## Work to complete
Stop after the line containing "assert (Hv1 : Z.pos"; retype every line of the data before it exactly, starting from the first.

## Provided records
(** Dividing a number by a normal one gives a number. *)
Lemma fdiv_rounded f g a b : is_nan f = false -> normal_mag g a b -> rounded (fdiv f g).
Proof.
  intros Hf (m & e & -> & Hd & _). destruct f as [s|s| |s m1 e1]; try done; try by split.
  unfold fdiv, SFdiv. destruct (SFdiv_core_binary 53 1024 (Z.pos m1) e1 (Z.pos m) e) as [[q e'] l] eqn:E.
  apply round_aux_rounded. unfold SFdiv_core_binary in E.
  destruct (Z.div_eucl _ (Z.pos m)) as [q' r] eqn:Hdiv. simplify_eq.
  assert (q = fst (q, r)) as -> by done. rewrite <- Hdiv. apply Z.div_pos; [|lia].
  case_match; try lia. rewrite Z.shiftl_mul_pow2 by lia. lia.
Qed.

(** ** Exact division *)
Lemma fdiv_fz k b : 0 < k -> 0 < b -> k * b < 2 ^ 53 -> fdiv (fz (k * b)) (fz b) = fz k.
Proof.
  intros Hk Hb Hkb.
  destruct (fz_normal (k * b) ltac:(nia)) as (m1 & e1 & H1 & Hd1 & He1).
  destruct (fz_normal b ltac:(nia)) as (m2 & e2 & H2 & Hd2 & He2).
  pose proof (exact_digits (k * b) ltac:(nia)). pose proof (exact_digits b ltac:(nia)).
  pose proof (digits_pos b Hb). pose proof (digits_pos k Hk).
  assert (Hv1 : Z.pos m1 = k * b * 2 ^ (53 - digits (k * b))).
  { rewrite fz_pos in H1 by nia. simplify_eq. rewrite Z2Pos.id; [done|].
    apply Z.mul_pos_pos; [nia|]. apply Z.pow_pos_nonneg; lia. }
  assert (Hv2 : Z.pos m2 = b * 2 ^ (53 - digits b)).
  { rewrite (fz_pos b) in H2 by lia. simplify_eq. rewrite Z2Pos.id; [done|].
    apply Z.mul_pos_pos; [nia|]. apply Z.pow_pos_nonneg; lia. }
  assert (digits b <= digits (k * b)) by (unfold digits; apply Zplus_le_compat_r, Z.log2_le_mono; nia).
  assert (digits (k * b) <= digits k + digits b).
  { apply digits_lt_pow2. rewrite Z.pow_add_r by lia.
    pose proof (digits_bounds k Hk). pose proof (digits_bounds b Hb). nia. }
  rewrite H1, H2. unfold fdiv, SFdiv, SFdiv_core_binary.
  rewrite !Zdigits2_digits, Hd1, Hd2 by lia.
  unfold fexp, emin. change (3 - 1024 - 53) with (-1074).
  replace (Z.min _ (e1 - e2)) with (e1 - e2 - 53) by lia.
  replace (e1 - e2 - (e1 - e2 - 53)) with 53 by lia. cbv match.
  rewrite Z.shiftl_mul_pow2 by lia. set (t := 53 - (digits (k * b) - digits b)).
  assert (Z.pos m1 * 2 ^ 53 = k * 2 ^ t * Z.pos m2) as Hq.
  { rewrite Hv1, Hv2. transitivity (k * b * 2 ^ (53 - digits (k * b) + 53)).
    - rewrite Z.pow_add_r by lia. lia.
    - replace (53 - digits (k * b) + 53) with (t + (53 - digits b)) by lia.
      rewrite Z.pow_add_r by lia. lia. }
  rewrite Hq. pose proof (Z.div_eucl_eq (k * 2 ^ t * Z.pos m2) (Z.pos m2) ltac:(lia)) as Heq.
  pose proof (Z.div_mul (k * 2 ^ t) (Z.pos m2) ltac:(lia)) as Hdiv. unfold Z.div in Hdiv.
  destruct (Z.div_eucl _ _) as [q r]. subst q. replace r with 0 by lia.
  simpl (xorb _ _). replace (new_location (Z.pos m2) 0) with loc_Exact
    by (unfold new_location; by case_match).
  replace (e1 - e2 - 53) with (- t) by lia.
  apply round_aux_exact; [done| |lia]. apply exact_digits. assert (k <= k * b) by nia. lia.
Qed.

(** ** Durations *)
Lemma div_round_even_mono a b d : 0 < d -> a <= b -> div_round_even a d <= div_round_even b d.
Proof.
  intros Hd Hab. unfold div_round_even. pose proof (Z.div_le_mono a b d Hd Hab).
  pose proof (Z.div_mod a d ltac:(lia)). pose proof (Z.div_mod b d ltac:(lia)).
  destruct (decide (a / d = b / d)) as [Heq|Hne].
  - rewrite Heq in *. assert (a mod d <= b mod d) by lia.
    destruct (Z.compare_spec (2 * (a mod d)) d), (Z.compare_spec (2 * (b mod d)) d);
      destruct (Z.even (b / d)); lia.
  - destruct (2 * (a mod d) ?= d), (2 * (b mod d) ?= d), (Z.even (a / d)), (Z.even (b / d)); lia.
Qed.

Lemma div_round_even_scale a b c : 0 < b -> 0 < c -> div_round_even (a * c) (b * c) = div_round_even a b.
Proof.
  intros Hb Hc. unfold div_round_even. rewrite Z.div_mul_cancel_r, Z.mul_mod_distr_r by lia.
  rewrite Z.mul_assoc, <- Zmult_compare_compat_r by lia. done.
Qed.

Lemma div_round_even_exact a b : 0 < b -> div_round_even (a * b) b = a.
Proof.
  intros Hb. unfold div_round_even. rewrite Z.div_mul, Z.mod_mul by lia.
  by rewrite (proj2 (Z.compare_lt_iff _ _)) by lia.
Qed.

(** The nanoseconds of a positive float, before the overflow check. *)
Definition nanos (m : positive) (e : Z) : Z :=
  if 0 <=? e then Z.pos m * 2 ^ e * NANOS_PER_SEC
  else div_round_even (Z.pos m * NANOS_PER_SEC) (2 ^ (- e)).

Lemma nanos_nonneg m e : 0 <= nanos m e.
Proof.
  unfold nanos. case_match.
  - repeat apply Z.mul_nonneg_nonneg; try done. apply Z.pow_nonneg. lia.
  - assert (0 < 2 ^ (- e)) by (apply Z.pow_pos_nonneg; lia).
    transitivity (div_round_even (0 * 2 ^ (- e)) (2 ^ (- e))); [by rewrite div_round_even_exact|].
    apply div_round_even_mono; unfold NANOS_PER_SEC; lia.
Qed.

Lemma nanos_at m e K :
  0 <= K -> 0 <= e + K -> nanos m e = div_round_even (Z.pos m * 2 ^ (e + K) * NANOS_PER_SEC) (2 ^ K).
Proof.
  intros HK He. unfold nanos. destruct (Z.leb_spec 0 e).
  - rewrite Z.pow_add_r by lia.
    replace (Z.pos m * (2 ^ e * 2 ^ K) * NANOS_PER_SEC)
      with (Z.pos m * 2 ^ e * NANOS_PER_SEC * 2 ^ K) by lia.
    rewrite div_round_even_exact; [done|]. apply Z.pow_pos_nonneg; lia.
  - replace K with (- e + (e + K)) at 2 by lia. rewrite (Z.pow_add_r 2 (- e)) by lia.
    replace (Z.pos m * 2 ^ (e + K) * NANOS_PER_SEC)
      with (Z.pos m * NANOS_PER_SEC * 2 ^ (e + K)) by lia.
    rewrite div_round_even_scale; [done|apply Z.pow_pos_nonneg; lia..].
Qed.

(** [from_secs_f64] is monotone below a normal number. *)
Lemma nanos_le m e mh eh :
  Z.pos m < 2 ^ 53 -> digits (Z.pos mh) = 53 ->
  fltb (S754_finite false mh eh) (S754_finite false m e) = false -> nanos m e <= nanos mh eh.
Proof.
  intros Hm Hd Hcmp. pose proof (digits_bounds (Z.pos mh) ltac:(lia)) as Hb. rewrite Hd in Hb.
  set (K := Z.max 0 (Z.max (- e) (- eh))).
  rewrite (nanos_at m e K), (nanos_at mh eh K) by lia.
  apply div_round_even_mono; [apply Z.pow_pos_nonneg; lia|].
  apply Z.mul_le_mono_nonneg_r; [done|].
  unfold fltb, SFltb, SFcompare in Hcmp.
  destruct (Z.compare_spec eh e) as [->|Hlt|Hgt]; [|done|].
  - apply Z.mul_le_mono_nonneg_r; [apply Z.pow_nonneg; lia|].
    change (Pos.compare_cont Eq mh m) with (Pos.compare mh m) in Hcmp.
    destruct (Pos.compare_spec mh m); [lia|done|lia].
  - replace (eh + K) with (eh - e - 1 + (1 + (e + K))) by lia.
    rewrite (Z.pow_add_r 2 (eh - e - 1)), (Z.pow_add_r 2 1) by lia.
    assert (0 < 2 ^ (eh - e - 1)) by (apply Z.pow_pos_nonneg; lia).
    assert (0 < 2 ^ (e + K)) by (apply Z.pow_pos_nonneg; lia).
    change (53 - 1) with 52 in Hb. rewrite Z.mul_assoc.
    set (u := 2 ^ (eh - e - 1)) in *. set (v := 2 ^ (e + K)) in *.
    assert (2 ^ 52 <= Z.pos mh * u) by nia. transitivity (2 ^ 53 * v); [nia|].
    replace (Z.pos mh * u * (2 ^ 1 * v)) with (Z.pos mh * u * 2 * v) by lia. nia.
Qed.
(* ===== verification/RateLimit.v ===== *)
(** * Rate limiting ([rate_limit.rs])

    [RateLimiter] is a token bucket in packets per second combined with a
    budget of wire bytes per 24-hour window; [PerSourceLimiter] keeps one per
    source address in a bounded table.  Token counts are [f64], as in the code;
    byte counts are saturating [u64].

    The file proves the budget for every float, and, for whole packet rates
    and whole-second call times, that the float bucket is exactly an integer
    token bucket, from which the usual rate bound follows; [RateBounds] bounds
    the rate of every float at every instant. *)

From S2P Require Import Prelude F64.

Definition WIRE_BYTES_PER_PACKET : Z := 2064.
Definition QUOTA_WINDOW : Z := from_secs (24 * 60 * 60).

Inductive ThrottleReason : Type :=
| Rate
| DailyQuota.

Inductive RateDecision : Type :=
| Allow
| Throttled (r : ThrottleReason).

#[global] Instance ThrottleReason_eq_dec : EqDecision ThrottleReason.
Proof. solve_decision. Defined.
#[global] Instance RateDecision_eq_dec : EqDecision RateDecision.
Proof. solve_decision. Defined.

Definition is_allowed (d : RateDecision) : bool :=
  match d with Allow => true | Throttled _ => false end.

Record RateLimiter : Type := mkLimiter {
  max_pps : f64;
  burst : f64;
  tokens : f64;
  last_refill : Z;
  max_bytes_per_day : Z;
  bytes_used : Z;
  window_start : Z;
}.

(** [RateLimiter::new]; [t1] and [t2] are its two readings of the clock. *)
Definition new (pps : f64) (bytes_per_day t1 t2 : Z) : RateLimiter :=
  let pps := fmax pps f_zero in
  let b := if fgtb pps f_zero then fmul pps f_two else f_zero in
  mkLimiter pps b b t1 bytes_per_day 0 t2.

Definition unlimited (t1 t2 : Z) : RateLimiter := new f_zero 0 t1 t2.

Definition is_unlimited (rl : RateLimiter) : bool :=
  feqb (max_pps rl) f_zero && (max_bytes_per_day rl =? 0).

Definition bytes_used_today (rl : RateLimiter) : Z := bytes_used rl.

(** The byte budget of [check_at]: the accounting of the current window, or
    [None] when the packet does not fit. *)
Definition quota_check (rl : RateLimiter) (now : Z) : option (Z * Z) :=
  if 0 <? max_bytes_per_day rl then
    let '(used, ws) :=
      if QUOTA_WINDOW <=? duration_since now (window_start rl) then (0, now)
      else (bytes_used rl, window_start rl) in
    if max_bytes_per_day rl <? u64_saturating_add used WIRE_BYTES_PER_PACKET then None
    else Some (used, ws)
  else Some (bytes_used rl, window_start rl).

## Solved problem
(** Dividing a number by a normal one gives a number. *)
Lemma fdiv_rounded f g a b : is_nan f = false -> normal_mag g a b -> rounded (fdiv f g).
Proof.
  intros Hf (m & e & -> & Hd & _). destruct f as [s|s| |s m1 e1]; try done; try by split.
  unfold fdiv, SFdiv. destruct (SFdiv_core_binary 53 1024 (Z.pos m1) e1 (Z.pos m) e) as [[q e'] l] eqn:E.
  apply round_aux_rounded. unfold SFdiv_core_binary in E.
  destruct (Z.div_eucl _ (Z.pos m)) as [q' r] eqn:Hdiv. simplify_eq.
  assert (q = fst (q, r)) as -> by done. rewrite <- Hdiv. apply Z.div_pos; [|lia].
  case_match; try lia. rewrite Z.shiftl_mul_pow2 by lia. lia.
Qed.

(** ** Exact division *)
Lemma fdiv_fz k b : 0 < k -> 0 < b -> k * b < 2 ^ 53 -> fdiv (fz (k * b)) (fz b) = fz k.
Proof.
  intros Hk Hb Hkb.
  destruct (fz_normal (k * b) ltac:(nia)) as (m1 & e1 & H1 & Hd1 & He1).
  destruct (fz_normal b ltac:(nia)) as (m2 & e2 & H2 & Hd2 & He2).
  pose proof (exact_digits (k * b) ltac:(nia)). pose proof (exact_digits b ltac:(nia)).
  pose proof (digits_pos b Hb). pose proof (digits_pos k Hk).
  assert (Hv1 : Z.pos m1 = k * b * 2 ^ (53 - digits (k * b))).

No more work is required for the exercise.